Characterizing the interplay between MYC and the polycomb repressive complex in group 3 medulloblastoma
Mentor Name: Zulekha Qadeer
Medulloblastoma (MB) is one of the most prevalent and malignant brain tumors in children with tremendous cognitive and neuroendocrine disability among survivors. Group 3 (G3) MBs are heterogeneous, show poor overall survival rates (<50%), frequently metastasize to the leptomeninges, and have no targeted therapies. Notably, amplifications of both MYC and TGF? effectors are common in G3MB, and we previously found that the combination of TGFß effectors and MYC led to more drug resistance in vitro and aggressive tumors in vivo. To decipher mechanisms of resistance, we investigated MYC genomic localization with expression analysis via RNA-seq, discovering a subset of MYC-bound genes upregulated in MYC and TGFß-driven lines that are targets of the histone demethylase KDM2B and Polycomb Repressive Complex 2 (PRC2) member SUZ12. This suggests that PRC deregulation is a key component driving tumor resistance in MYC- and TGF?-driven G3 tumors.

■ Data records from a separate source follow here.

Definition clearParent (n : SceneGraphNode) : SceneGraphNode :=
  mkNode (node_id n) (node_layer n) (attributes_ n) None
         (children_ n) (siblings_ n).

Definition with_children (f : gset N → gset N) (n : SceneGraphNode)
  : SceneGraphNode :=
  mkNode (node_id n) (node_layer n) (attributes_ n) (parent_ n)
         (f (children_ n)) (siblings_ n).

Definition with_siblings (f : gset N → gset N) (n : SceneGraphNode)
  : SceneGraphNode :=
  mkNode (node_id n) (node_layer n) (attributes_ n) (parent_ n)
         (children_ n) (f (siblings_ n)).

Definition with_attributes (a : NodeAttributes) (n : SceneGraphNode)
  : SceneGraphNode :=
  mkNode (node_id n) (node_layer n) a (parent_ n) (children_ n) (siblings_ n).

Record SceneGraphEdge : Type := mkEdge {
  edge_source : NodeId;
  edge_target : NodeId;
  edge_info : EdgeAttributes
}.

Record MeshEdge : Type := mkMeshEdge {
  source_node : NodeId;
  mesh_vertex : N
}.

#[global] Instance MeshEdge_eq_dec : EqDecision MeshEdge.
Proof. solve_decision. Defined.

(** ** Edge containers *)

(** Modelled from the spec: [EdgeContainer] is declared outside this
    source file.  It is "keyed by an unordered node-id pair" and tracks
    "newly-added and newly-removed entries". *)
Definition EdgeKey (s t : NodeId) : N * N := (N.min s t, N.max s t).

(** Modelled from the spec: the edges on file and their change markers. *)
Record EdgeContainer : Type := mkEdges {
  edges : gmap (N * N) SceneGraphEdge;
  edge_status : gmap (N * N) Status
}.

(** Modelled from the spec: the operations of [EdgeContainer] that the
    graph calls. *)
Module Edges.

Definition empty : EdgeContainer := mkEdges ∅ ∅.

Definition contains (c : EdgeContainer) (s t : NodeId) : bool :=
  bool_decide (is_Some (edges c !! EdgeKey s t)).

Definition get (c : EdgeContainer) (s t : NodeId) : option SceneGraphEdge :=
  edges c !! EdgeKey s t.

Definition insert (c : EdgeContainer) (s t : NodeId) (a : EdgeAttributes)
  : EdgeContainer :=
  mkEdges (<[EdgeKey s t := mkEdge s t a]> (edges c))
          (<[EdgeKey s t := New]> (edge_status c)).

Definition remove (c : EdgeContainer) (s t : NodeId) : EdgeContainer :=
  mkEdges (delete (EdgeKey s t) (edges c))
          (<[EdgeKey s t := Removed]> (edge_status c)).

Definition size (c : EdgeContainer) : N := N.of_nat (base.size (edges c)).

End Edges.

(** ** Layers *)

(** Modelled from the spec: the layer capability ([SceneGraphLayer],
    [DynamicSceneGraphLayer], their common base [BaseLayer]) is implemented
    outside this source file.  A layer "owns nodes and intra-layer edges
    for one abstraction level; exposes insert/emplace/remove/has/get for
    nodes and edges, merge-from-other-layer, and new/removed change
    queries".  The fields [nodes_], [nodes_status_], [edges_] and
    [next_node_] are the ones the graph reaches into. *)
Record SceneGraphLayer : Type := mkLayer {
  layer_id : LayerId;
  nodes_ : gmap N SceneGraphNode;
  nodes_status_ : gmap N Status;
  edges_ : EdgeContainer
}.

(** Modelled from the spec: a time-indexed layer; its nodes are stored by
    sequence index. *)
Record DynamicSceneGraphLayer : Type := mkDynLayer {
  dyn_id : LayerId;
  dyn_prefix : LayerPrefix;
  dyn_nodes_ : gmap N SceneGraphNode;
  dyn_status_ : gmap N Status;
  times_ : gset N;
  next_node_ : N;
  dyn_edges_ : EdgeContainer
}.

(** Modelled from the spec: removing a node from a layer drops the
    intra-layer edges that touch it. *)
Definition touches (n : NodeId) (k : N * N) : bool :=
  (k.1 =? n) || (k.2 =? n).

(** Modelled from the spec: the container without the edges of [n]. *)
Definition drop_edges_of (n : NodeId) (c : EdgeContainer) : EdgeContainer :=
  mkEdges (filter (λ kv, touches n kv.1 = false) (edges c))
          (((λ _, Removed) <$> filter (λ kv, touches n kv.1 = true) (edges c))
             ∪ edge_status c).

(** Modelled from the spec: the operations of [SceneGraphLayer]. *)
Module Layer.

Definition new (l : LayerId) : SceneGraphLayer := mkLayer l ∅ ∅ Edges.empty.

Definition hasNode (l : SceneGraphLayer) (n : NodeId) : bool :=
  bool_decide (is_Some (nodes_ l !! n)).

Definition insertNode (l : SceneGraphLayer) (node : SceneGraphNode)
  : bool * SceneGraphLayer :=
  if hasNode l (node_id node) then (false, l)
  else (true, mkLayer (layer_id l)
                      (<[node_id node := node]> (nodes_ l))
                      (<[node_id node := New]> (nodes_status_ l))
                      (edges_ l)).

Definition emplaceNode (l : SceneGraphLayer) (n : NodeId) (a : NodeAttributes)
  : bool * SceneGraphLayer :=
  insertNode l (mkNode n (layer_id l) a None ∅ ∅).

Definition removeNode (l : SceneGraphLayer) (n : NodeId)
  : bool * SceneGraphLayer :=
  if hasNode l n
  then (true, mkLayer (layer_id l)
                      (delete n (nodes_ l))
                      (<[n := Removed]> (nodes_status_ l))
                      (drop_edges_of n (edges_ l)))
  else (false, l).

Definition hasEdge (l : SceneGraphLayer) (s t : NodeId) : bool :=
  Edges.contains (edges_ l) s t.

Definition insertEdge (l : SceneGraphLayer) (s t : NodeId) (a : EdgeAttributes)
  : bool * SceneGraphLayer :=
  if hasEdge l s t then (false, l)
  else if hasNode l s && hasNode l t
  then (true, mkLayer (layer_id l) (nodes_ l) (nodes_status_ l)
                      (Edges.insert (edges_ l) s t a))
  else (false, l).

Definition removeEdge (l : SceneGraphLayer) (s t : NodeId)
  : bool * SceneGraphLayer :=
  if hasEdge l s t
  then (true, mkLayer (layer_id l) (nodes_ l) (nodes_status_ l)
                      (Edges.remove (edges_ l) s t))
  else (false, l).

Definition numNodes (l : SceneGraphLayer) : N := N.of_nat (size (nodes_ l)).

Definition numEdges (l : SceneGraphLayer) : N := Edges.size (edges_ l).

(** [getRemovedNodes(out, clear)]: appends the ids stamped removed. *)
Definition removedNodes (l : SceneGraphLayer) : list NodeId :=
  (ascending (filter (λ kv, kv.2 = Removed) (nodes_status_ l))).*1.

End Layer.

(** Modelled from the spec: the operations of [DynamicSceneGraphLayer]. *)
Module DynLayer.

Definition new (l : LayerId) (p : LayerPrefix) : DynamicSceneGraphLayer :=
  mkDynLayer l p ∅ ∅ ∅ 0 Edges.empty.

Section WithInterface.
Context `{LayerInterface}.

Definition hasNode (l : DynamicSceneGraphLayer) (n : NodeId) : bool :=
  bool_decide (is_Some (dyn_nodes_ l !! categoryId n)).

(** Modelled from the spec: time-indexed node creation.  The node takes
    the id made from the layer's prefix and [next_node_]; a timestamp
    already held by the layer is refused.  With [add_edge] the new node is
    linked to the previous one in sequence by an edge of this layer. *)
Definition emplaceNode (l : DynamicSceneGraphLayer) (time : N)
    (a : NodeAttributes) (add_edge : bool) : bool * DynamicSceneGraphLayer :=
  if bool_decide (time ∈ times_ l) then (false, l)
  else
    let idx := next_node_ l in
    let new_id := makeId (dyn_prefix l) idx in
    let linked :=
      add_edge && (0 <? idx)
      && bool_decide (is_Some (dyn_nodes_ l !! (idx - 1))) in
    (true, mkDynLayer (dyn_id l) (dyn_prefix l)
             (<[idx := mkNode new_id (dyn_id l) a None ∅ ∅]> (dyn_nodes_ l))
             (<[idx := New]> (dyn_status_ l))
             ({[time]} ∪ times_ l)
             (wrap (idx + 1))
             (if linked
              then Edges.insert (dyn_edges_ l)
                     (makeId (dyn_prefix l) (idx - 1)) new_id
                     default_edge_attributes
              else dyn_edges_ l)).

Definition removeNode (l : DynamicSceneGraphLayer) (n : NodeId)
  : bool * DynamicSceneGraphLayer :=
  if hasNode l n
  then (true, mkDynLayer (dyn_id l) (dyn_prefix l)
                (delete (categoryId n) (dyn_nodes_ l))
                (<[categoryId n := Removed]> (dyn_status_ l))
                (times_ l) (next_node_ l)
                (drop_edges_of n (dyn_edges_ l)))
  else (false, l).

Definition hasEdge (l : DynamicSceneGraphLayer) (s t : NodeId) : bool :=
  Edges.contains (dyn_edges_ l) s t.

Definition insertEdge (l : DynamicSceneGraphLayer) (s t : NodeId)
    (a : EdgeAttributes) : bool * DynamicSceneGraphLayer :=
  if hasEdge l s t then (false, l)
  else if hasNode l s && hasNode l t
  then (true, mkDynLayer (dyn_id l) (dyn_prefix l) (dyn_nodes_ l)
                (dyn_status_ l) (times_ l) (next_node_ l)
                (Edges.insert (dyn_edges_ l) s t a))
  else (false, l).

Definition removeEdge (l : DynamicSceneGraphLayer) (s t : NodeId)
  : bool * DynamicSceneGraphLayer :=
  if hasEdge l s t
  then (true, mkDynLayer (dyn_id l) (dyn_prefix l) (dyn_nodes_ l)
                (dyn_status_ l) (times_ l) (next_node_ l)
                (Edges.remove (dyn_edges_ l) s t))
  else (false, l).

End WithInterface.

Definition numNodes (l : DynamicSceneGraphLayer) : N :=
  N.of_nat (size (dyn_nodes_ l)).

Definition numEdges (l : DynamicSceneGraphLayer) : N :=
  Edges.size (dyn_edges_ l).

End DynLayer.

(** Modelled from the spec: the polymorphic base through which
    [layerFromKey] hands out a layer. *)
Inductive BaseLayer : Type :=
  | StaticLayer (l : SceneGraphLayer)
  | DynamicLayer (l : DynamicSceneGraphLayer).

(** Modelled from the spec: the virtual calls on [BaseLayer]. *)
Module Base.
Section WithInterface.
Context `{LayerInterface}.

Definition hasEdge (b : BaseLayer) (s t : NodeId) : bool :=
  match b with
  | StaticLayer l => Layer.hasEdge l s t
  | DynamicLayer l => DynLayer.hasEdge l s t
  end.

Definition insertEdge (b : BaseLayer) (s t : NodeId) (a : EdgeAttributes)
  : bool * BaseLayer :=
  match b with
  | StaticLayer l => prod_map id StaticLayer (Layer.insertEdge l s t a)
  | DynamicLayer l => prod_map id DynamicLayer (DynLayer.insertEdge l s t a)
  end.

Definition removeEdge (b : BaseLayer) (s t : NodeId) : bool * BaseLayer :=
  match b with
  | StaticLayer l => prod_map id StaticLayer (Layer.removeEdge l s t)
  | DynamicLayer l => prod_map id DynamicLayer (DynLayer.removeEdge l s t)
  end.

Definition removeNode (b : BaseLayer) (n : NodeId) : bool * BaseLayer :=
  match b with
  | StaticLayer l => prod_map id StaticLayer (Layer.removeNode l n)
  | DynamicLayer l => prod_map id DynamicLayer (DynLayer.removeNode l n)
  end.

End WithInterface.
End Base.

(** ** The graph *)

(** The mesh geometry is external; the graph consults only whether it is
    set and how many vertices it has. *)
Definition MeshVertices : Type := list (N * N * N).
Definition MeshFaces : Type := list (list N).

Definition vertex_count (v : MeshVertices) : N := N.of_nat (length v).

Record DynamicSceneGraph : Type := mkGraph {
  mesh_layer_id : LayerId;
  layer_ids : list LayerId;
  layers_ : gmap N SceneGraphLayer;
  dynamic_layers_ : gmap N (gmap N DynamicSceneGraphLayer);
  node_lookup_ : gmap N LayerKey;
  interlayer_edges_ : EdgeContainer;
  dynamic_interlayer_edges_ : EdgeContainer;
  mesh_vertices_ : option MeshVertices;
  mesh_faces_ : option MeshFaces;
  mesh_edges_ : gmap N MeshEdge;
  mesh_edges_node_lookup_ : gmap N (gmap N N);
  mesh_edges_vertex_lookup_ : gmap N (gmap N N);
  next_mesh_edge_idx_ : N
}.

Definition set_layers (x : gmap N SceneGraphLayer) (g : DynamicSceneGraph)
  : DynamicSceneGraph :=
  mkGraph (mesh_layer_id g) (layer_ids g) x (dynamic_layers_ g)
    (node_lookup_ g) (interlayer_edges_ g) (dynamic_interlayer_edges_ g)
    (mesh_vertices_ g) (mesh_faces_ g) (mesh_edges_ g)
    (mesh_edges_node_lookup_ g) (mesh_edges_vertex_lookup_ g)
    (next_mesh_edge_idx_ g).

Definition set_dynamic_layers (x : gmap N (gmap N DynamicSceneGraphLayer))
    (g : DynamicSceneGraph) : DynamicSceneGraph :=
  mkGraph (mesh_layer_id g) (layer_ids g) (layers_ g) x
    (node_lookup_ g) (interlayer_edges_ g) (dynamic_interlayer_edges_ g)
    (mesh_vertices_ g) (mesh_faces_ g) (mesh_edges_ g)
    (mesh_edges_node_lookup_ g) (mesh_edges_vertex_lookup_ g)
    (next_mesh_edge_idx_ g).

The goal of this study is to broaden our preliminary findings and generate neuroepithelial stem cell (NESC)-based models knocking down KDM2B (ncPRC1), RING1A (cPRC1), EZH2 (PRC2) with CRISPR/Cas9 technology in the presence or absence of MYC. We will evaluate effects of knockdown on proliferation, the epigenetic landscape, and tumor initiation in vivo. We will also perform co-immunoprecipitation experiments in control and MYC-driven NESCs to pulldown for PRC core members EZH2 and RING1A and determine whether PRC composition is altered by MYC transformation.